Universities are no longer solely responsible for knowledge creation, knowledge storage and knowledge transmission. Access to information has been revolutionised by interactive communication and digital storage technologies.
Innovation & Teaching
When universities are called upon to identify the links between their research and teaching activities, they often suggest that knowledge transmission requires the involvement of those at the forefront of knowledge creation, whether or not these links are actually made in practice. This emphasises a linear model of knowledge creation and knowledge transmission, leading some now to suggest that research and teaching can be undertaken separately. However, just as knowledge creation is the result of a myriad of forces, prompted sometimes by the researchers’ agendas and sometimes by others with an interest, so too the learning process is dynamic and complex in which learners play a key role.

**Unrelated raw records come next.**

(** X17. For a session without entries the three percentages are 0.  For
    a session whose counters agree with its entries each percentage lies
    between 0 and 100 and, each being rounded on its own, the three add up
    to 99, 100 or 101. *)
Theorem getSessionStats_percentages (session : WalkSession) :
  (moodEntries session = [] →
   getSessionStats session
   = {| stat_calm := 0; stat_neutral := 0; stat_stressed := 0 |}) ∧
  (moodEntries session ≠ [] → countsConsistent session →
   (0 ≤ stat_calm (getSessionStats session) ≤ 100)%Z ∧
   (0 ≤ stat_neutral (getSessionStats session) ≤ 100)%Z ∧
   (0 ≤ stat_stressed (getSessionStats session) ≤ 100)%Z ∧
   (99 ≤ stat_calm (getSessionStats session)
         + stat_neutral (getSessionStats session)
         + stat_stressed (getSessionStats session) ≤ 101)%Z).
Proof.
  split.
  { intros E. unfold getSessionStats. by rewrite E. }
  intros Hne (Cs & Cc & Cn). unfold getSessionStats.
  destruct (moodEntries session) as [|e es] eqn:E; [done|].
  rewrite <- E in *. clear Hne.
  assert (Hlen : (0 < length (moodEntries session))%nat)
    by (rewrite E; simpl; lia).
  rewrite (proj2 (Nat.eqb_neq _ _)) by lia. cbv zeta. simpl.
  pose proof (countMood_total (moodEntries session)) as Htot.
  pose proof (countMood_le stressed (moodEntries session)) as Ls.
  pose proof (countMood_le calm (moodEntries session)) as Lc.
  pose proof (countMood_le neutral (moodEntries session)) as Ln.
  rewrite Cs, Cc, Cn.
  set (t := inject_Z (Z.of_nat (length (moodEntries session)))).
  set (s := inject_Z (Z.of_nat (countMood stressed (moodEntries session)))).
  set (c := inject_Z (Z.of_nat (countMood calm (moodEntries session)))).
  set (n := inject_Z (Z.of_nat (countMood neutral (moodEntries session)))).
  assert (Ht : 0 < t).
  { unfold t. change 0 with (inject_Z 0). rewrite <- Zlt_Qlt. lia. }
  assert (Hsum : s + c + n == t).
  { unfold s, c, n, t. rewrite <- !inject_Z_plus. apply inject_Z_injective.
    lia. }
  assert (Hpart : ∀ k : nat, (k ≤ length (moodEntries session))%nat →
            0 <= inject_Z (Z.of_nat k) / t * 100
            ∧ inject_Z (Z.of_nat k) / t * 100 <= 100).
  { intros k Hk.
    assert (0 <= inject_Z (Z.of_nat k)).
    { change 0 with (inject_Z 0). rewrite <- Zle_Qle. lia. }
    assert (inject_Z (Z.of_nat k) <= t).
    { unfold t. rewrite <- Zle_Qle. lia. }
    assert (0 <= inject_Z (Z.of_nat k) / t)
      by (apply Qle_shift_div_l; [done|lra]).
    assert (inject_Z (Z.of_nat k) / t <= 1)
      by (apply Qle_shift_div_r; [done|lra]).
    split; lra. }
  destruct (Hpart _ Ls) as [Hs0 Hs1]. destruct (Hpart _ Lc) as [Hc0 Hc1].
  destruct (Hpart _ Ln) as [Hn0 Hn1]. fold s c n in Hs0, Hs1, Hc0, Hc1, Hn0, Hn1.
  split; [apply Math_round_range; done|].
  split; [apply Math_round_range; done|].
  split; [apply Math_round_range; done|].
  assert (Hhundred : c / t * 100 + n / t * 100 + s / t * 100 == 100).
  { assert (E' : c / t * 100 + n / t * 100 + s / t * 100
                 == (s + c + n) / t * 100) by (field; lra).
    rewrite E', Hsum. field. lra. }
  destruct (Math_round_bounds (c / t * 100)) as [A1 A2].
  destruct (Math_round_bounds (n / t * 100)) as [B1 B2].
  destruct (Math_round_bounds (s / t * 100)) as [D1 D2].
  set (rc := Math_round (c / t * 100)) in *.
  set (rn := Math_round (n / t * 100)) in *.
  set (rs := Math_round (s / t * 100)) in *.
  assert (Hq : inject_Z 98 < inject_Z (rc + rn + rs)
               ∧ inject_Z (rc + rn + rs) < inject_Z 102).
  { rewrite !inject_Z_plus.
    change (inject_Z 98) with 98. change (inject_Z 102) with 102.
    split; lra. }
  destruct Hq as [Q1 Q2]. rewrite <- Zlt_Qlt in Q1, Q2. lia.
Qed.
(** X4. On non-empty numeric input that [float] converts, and without
    [no_float], [select_array] returns an array as soon as one candidate
    accepts the input, whatever [strict] is. *)
Theorem select_array_finds_an_accepting_candidate :
  forall (values : list value) (o : options) (floats : list spec_float),
    values <> [] ->
    _is_all_numeric values = true ->
    mapM py_float values = Ret floats ->
    no_float o = false ->
    Exists (fun c => accepts floats c values) (guarded_candidates o floats) ->
    exists code items, select_array values o = Ret (OArray code items).
Proof.
  intros values o floats Hne Hnum Hf Hnf Hex.
  destruct (try_candidates_finds_accepting _ _ _ Hex) as (code & items & E).
  exists code, items.
  rewrite (select_array_numeric values o floats Hne Hnum Hf), Hnf, E. reflexivity.
Qed.

Lemma select_array_finds_an_accepting_candidate_witness :
  exists code items,
    select_array [VInt (-1); VInt 300] (set_strict default_options true)
    = Ret (OArray code items).
Proof.
  apply (select_array_finds_an_accepting_candidate
           [VInt (-1); VInt 300] (set_strict default_options true)
           [F64.of_Z (-1); F64.of_Z 300]).
  - discriminate.
  - reflexivity.
  - vm_compute. reflexivity.
  - reflexivity.
  - apply Exists_cons_tl, Exists_cons_tl, Exists_cons_tl, Exists_cons_hd.
    split; [discriminate|]. eexists. vm_compute. reflexivity.
Defined.

(** X5. An input with a float element is never returned as an integer
    array, even when the float is integral: the code is ['f'] or ['d']. *)
Theorem float_element_forces_a_float_code :
  forall (values : list value) (o : options) (code : string) (items : list value),
    Exists (fun v => isinstance_float v = true) values ->
    select_array values o = Ret (OArray code items) ->
    code = "f" \/ code = "d".
Proof.
  intros values o code items Hex H.
  apply select_array_returns_array in H.
  destruct H as (_ & _ & _ & _ & _ & _ & Ha).
  apply array_stored_as in Ha. unfold stored_as in Ha.
  destruct (int_range code) as [[lo hi]|].
  - exfalso. induction Ha as [|v item values items Hs _ IH].
    + inversion Hex.
    + inversion Hex as [? ? Hv|? ? Hv]; subst; [|exact (IH Hv)].
      destruct Hs as (n & Hn & _). destruct v; discriminate.
  - destruct Ha as [|v item values items Hs _]; [inversion Hex|].
    destruct Hs as (x & _ & [[Hc _]|[Hc _]]); auto.
Qed.

Lemma float_element_forces_a_float_code_witness :
  "f" = "f" \/ "f" = "d".
Proof.
  apply (float_element_forces_a_float_code
           [VInt 1; VFloat (F64.of_Z 2)] default_options "f"
           [VFloat (F64.of_Z 1); VFloat (F64.of_Z 2)]).
  - apply Exists_cons_tl, Exists_cons_hd. reflexivity.
  - vm_compute. reflexivity.
Defined.

(** ** The candidates, whatever the policy string *)

(** A policy that is neither [balanced] nor [wide] is read as [smallest]. *)
Lemma _type_sequence_any_policy (policy : string) (prefer_signed no_float : bool)
    (min_type max_type : option string) :
  exists p,
    _type_sequence policy prefer_signed no_float min_type max_type
    = Catalog.sequence p prefer_signed no_float min_type max_type.
Proof.
  destruct (policy == "balanced") eqn:Eb.
  - apply String.eqb_eq in Eb. subst policy. exists Catalog.Balanced.
    exact (_type_sequence_spec Catalog.Balanced _ _ _ _).
  - destruct (policy == "wide") eqn:Ew.
    + apply String.eqb_eq in Ew. subst policy. exists Catalog.Wide.
      exact (_type_sequence_spec Catalog.Wide _ _ _ _).
    + exists Catalog.Smallest.
      rewrite <- (_type_sequence_spec Catalog.Smallest).
      unfold _type_sequence. rewrite Eb, Ew. reflexivity.
Qed.

Lemma guarded_candidates_incl (o : options) (floats : list spec_float) (c : string) :
  In c (guarded_candidates o floats) ->
  In c (_type_sequence (policy o) (prefer_signed o) (no_float o) (min_type o) (max_type o)).
Proof.
  unfold guarded_candidates.
  destruct (negb (allow_float_downgrade o)
            && out_of_f32_range (py_min floats) (py_max floats)); [|trivial].
  intros H. apply filter_In in H. tauto.
Qed.

Lemma select_array_code_is_a_candidate (values : list value) (o : options)
    (code : string) (items : list value) :
  select_array values o = Ret (OArray code items) ->
  In code (_type_sequence (policy o) (prefer_signed o) (no_float o)
             (min_type o) (max_type o)).
Proof.
  intros H.
  destruct (select_array_returns_array _ _ _ _ H) as (floats & _ & _ & _ & _ & Hloop & _).
  apply try_candidates_some in Hloop.
  destruct Hloop as (c & its & Ho & Hin & _). inversion Ho; subst c its.
  exact (guarded_candidates_incl _ _ _ Hin).
Qed.

Lemma candidate_position (policy : string) (prefer_signed no_float : bool)
    (min_type max_type : option string) (c : string) :
  In c (_type_sequence policy prefer_signed no_float min_type max_type) ->
  exists p,
    Catalog.position c = Some p
    /\ (Catalog.bound min_type 0 <= p <= Catalog.bound max_type 9)%nat.
Proof.
  intros Hin.
  destruct (_type_sequence_any_policy policy prefer_signed no_float min_type max_type)
    as [p Hp].
  rewrite Hp in Hin. unfold Catalog.sequence in Hin.
  apply filter_In in Hin. destruct Hin as [_ Hw].
  unfold Catalog.in_window in Hw.
  destruct (Catalog.position c) as [q|]; [|discriminate].
  exists q. split; [reflexivity|].
  apply andb_true_iff in Hw. destruct Hw as [H1 H2].
  apply Nat.leb_le in H1, H2. cbn [List.length Catalog.catalog Nat.sub] in H2. lia.
Qed.

(** X6. The code of a returned array is one of the ten codes of the catalog,
    and its canonical position lies between those of [min_type] and
    [max_type] (0 and 9 for a bound that is absent, empty or unknown). *)
Theorem returned_code_lies_within_the_bounds :
  forall (values : list value) (o : options) (code : string) (items : list value),
    select_array values o = Ret (OArray code items) ->
    exists p,
      Catalog.position code = Some p
      /\ (Catalog.bound (min_type o) 0 <= p <= Catalog.bound (max_type o) 9)%nat.
Proof.
  intros values o code items H.
  apply (candidate_position (policy o) (prefer_signed o) (no_float o)).
  exact (select_array_code_is_a_candidate values o code items H).
Qed.

Lemma returned_code_lies_within_the_bounds_witness :
  exists p,
    Catalog.position "H" = Some p
    /\ (Catalog.bound (Some "h") 0 <= p <= Catalog.bound None 9)%nat.
Proof.
  apply (returned_code_lies_within_the_bounds [VInt 1; VInt 2]
           {| policy := "smallest"; min_type := Some "h"; max_type := None;
              prefer_signed := false; allow_float_downgrade := true;
              no_float := false; strict := false |}
           "H" [VInt 1; VInt 2]).
  vm_compute. reflexivity.
Defined.

(** ** Options that do not change the result *)

(** Dropping ['f'] from the candidates changes nothing in the loop when the
    data is out of the float-32 range: the loop passes over ['f'] anyway. *)
Lemma try_candidates_without_f32 (vmin vmax : option spec_float)
    (candidates : list string) (values : list value) :
  out_of_f32_range vmin vmax = true ->
  try_candidates true vmin vmax (filter (fun c => negb (c == "f")) candidates) values
  = try_candidates true vmin vmax candidates values.
Proof.
  intros Hoor. induction candidates as [|c cs IH]; [reflexivity|].
  cbn [filter]. destruct (c == "f") eqn:Ec; cbn [negb].
  - cbn [try_candidates]. rewrite Ec, Hoor. cbn [orb andb]. exact IH.
  - cbn [try_candidates]. rewrite Ec, IH. reflexivity.
Qed.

Economists are discovering that knowledge and learning are not equivalents and that learning, as opposed to knowledge, is more than a commodity. They are discovering, too, that effective learning is often interactive and engages learners in a discovery process of their own. Hence separation of research and teaching becomes problematic.
Innovation and learning
If students are seen to need to acquire skills and attitudes rather than mastery of particular areas of content, the very ‘task’ of knowledge transmission changes. This change is accelerated by the explosion of information and knowledge and the likelihood that these will continue to grow rapidly, especially in technological and scientific areas. Learners’ adaptive skills become important in the long-term rather than acquisition of specific content that might be superceded within five years. This, together with research about effective learning, are driving changes in the implicit role of institutions and people previously responsible for knowledge storage and transmission. The new paradigm demands that academics become facilitators of learning. The emphasis has moved from content to process.
Offsetting this trend toward more conceptual learning and attribute-based learning are the demands from employers for more job-ready graduates. These translate into a call for more specific content learning, along with interpersonal, teamworking and communication skills. The former demands are based on a view that economic productivity will be increased by a skilled workforce, with primarily near-term skills and knowledge. The first set of attributes is more likely to be required for the self-managing, innovating teams, the hall-mark of ‘high performance’ workplaces.
A changed mission
These changes in knowledge production and innovation processes give universities an opportunity to reconceive their role within the innovation process. Each will do this consistent with their distinct mission. The university can support both the identification of change and its take-up and do this in a way that recognises its part in broader systems.
These changes also offer universities the opportunity to change the way they relate their traditional activities, and the way they go about them. Universities often consider their education and training and research and development activities separately. While this implies a reality of separate processes, ‘clients’, decisionmaking influences and ‘production’ processes, it also represents the traditional linear model of knowledge creation and transmission, albeit with claimed linkages between the two.
But knowledge dissemination is not just about teaching students about accumulated knowledge; it can be about engaging them in the process; encouraging the release of ideas from within the confines of the university into the broader environment through commercialisation processes; and engaging in collaborative/action research with external partners who have prompted the development agenda in the first place.
The new model for a university sees the boundaries blurred between teaching, research and consultancy, and between academic and student, as well as roles between the university and external organisations. This process is beginning to redefine the role that universities see themselves playing within their societies.
Instead of being creators, custodians and disseminators of knowledge they become part of a network of players contributing to problems often identified by external organisations or communities. Those responses are patterned differently depending on the context. It may be that the university’s contribution lies not just in the invention of the new idea or knowledge, but in working with the people of an organisation to implement and accept that new idea. It may not be the academic who contributes but the student, either in the form of a work-based research project or as an application of acquired theory in the field. While individual students remain a major client group of universities, they are not the only client type.
Universities can facilitate learning and hence change by working with enterprises or by working with individuals to establish enterprises. A significant proportion of students graduating from universities like RMIT begin their own enterprises. Our programs have, over recent years, acknowledged this by incorporating small business skills in programs such as fashion and art.
East Gippsland and RMIT: an example of community engagement
An example of how a university can undertake its activities in different ways to enhance innovation lies in RMIT’s recent initiatives in the East Gippsland region. In consultation between RMIT and the local community, RMIT asked what were the issues confronting the region and how best it might assist. The region was suffering from high unemployment and a decline in each of its ‘core’ industries. A report on degradation of the ecological systems had previously identified problems but there had been little follow-up. A further key concern was the lack of tertiary education in the region, causing young people to move to the cities.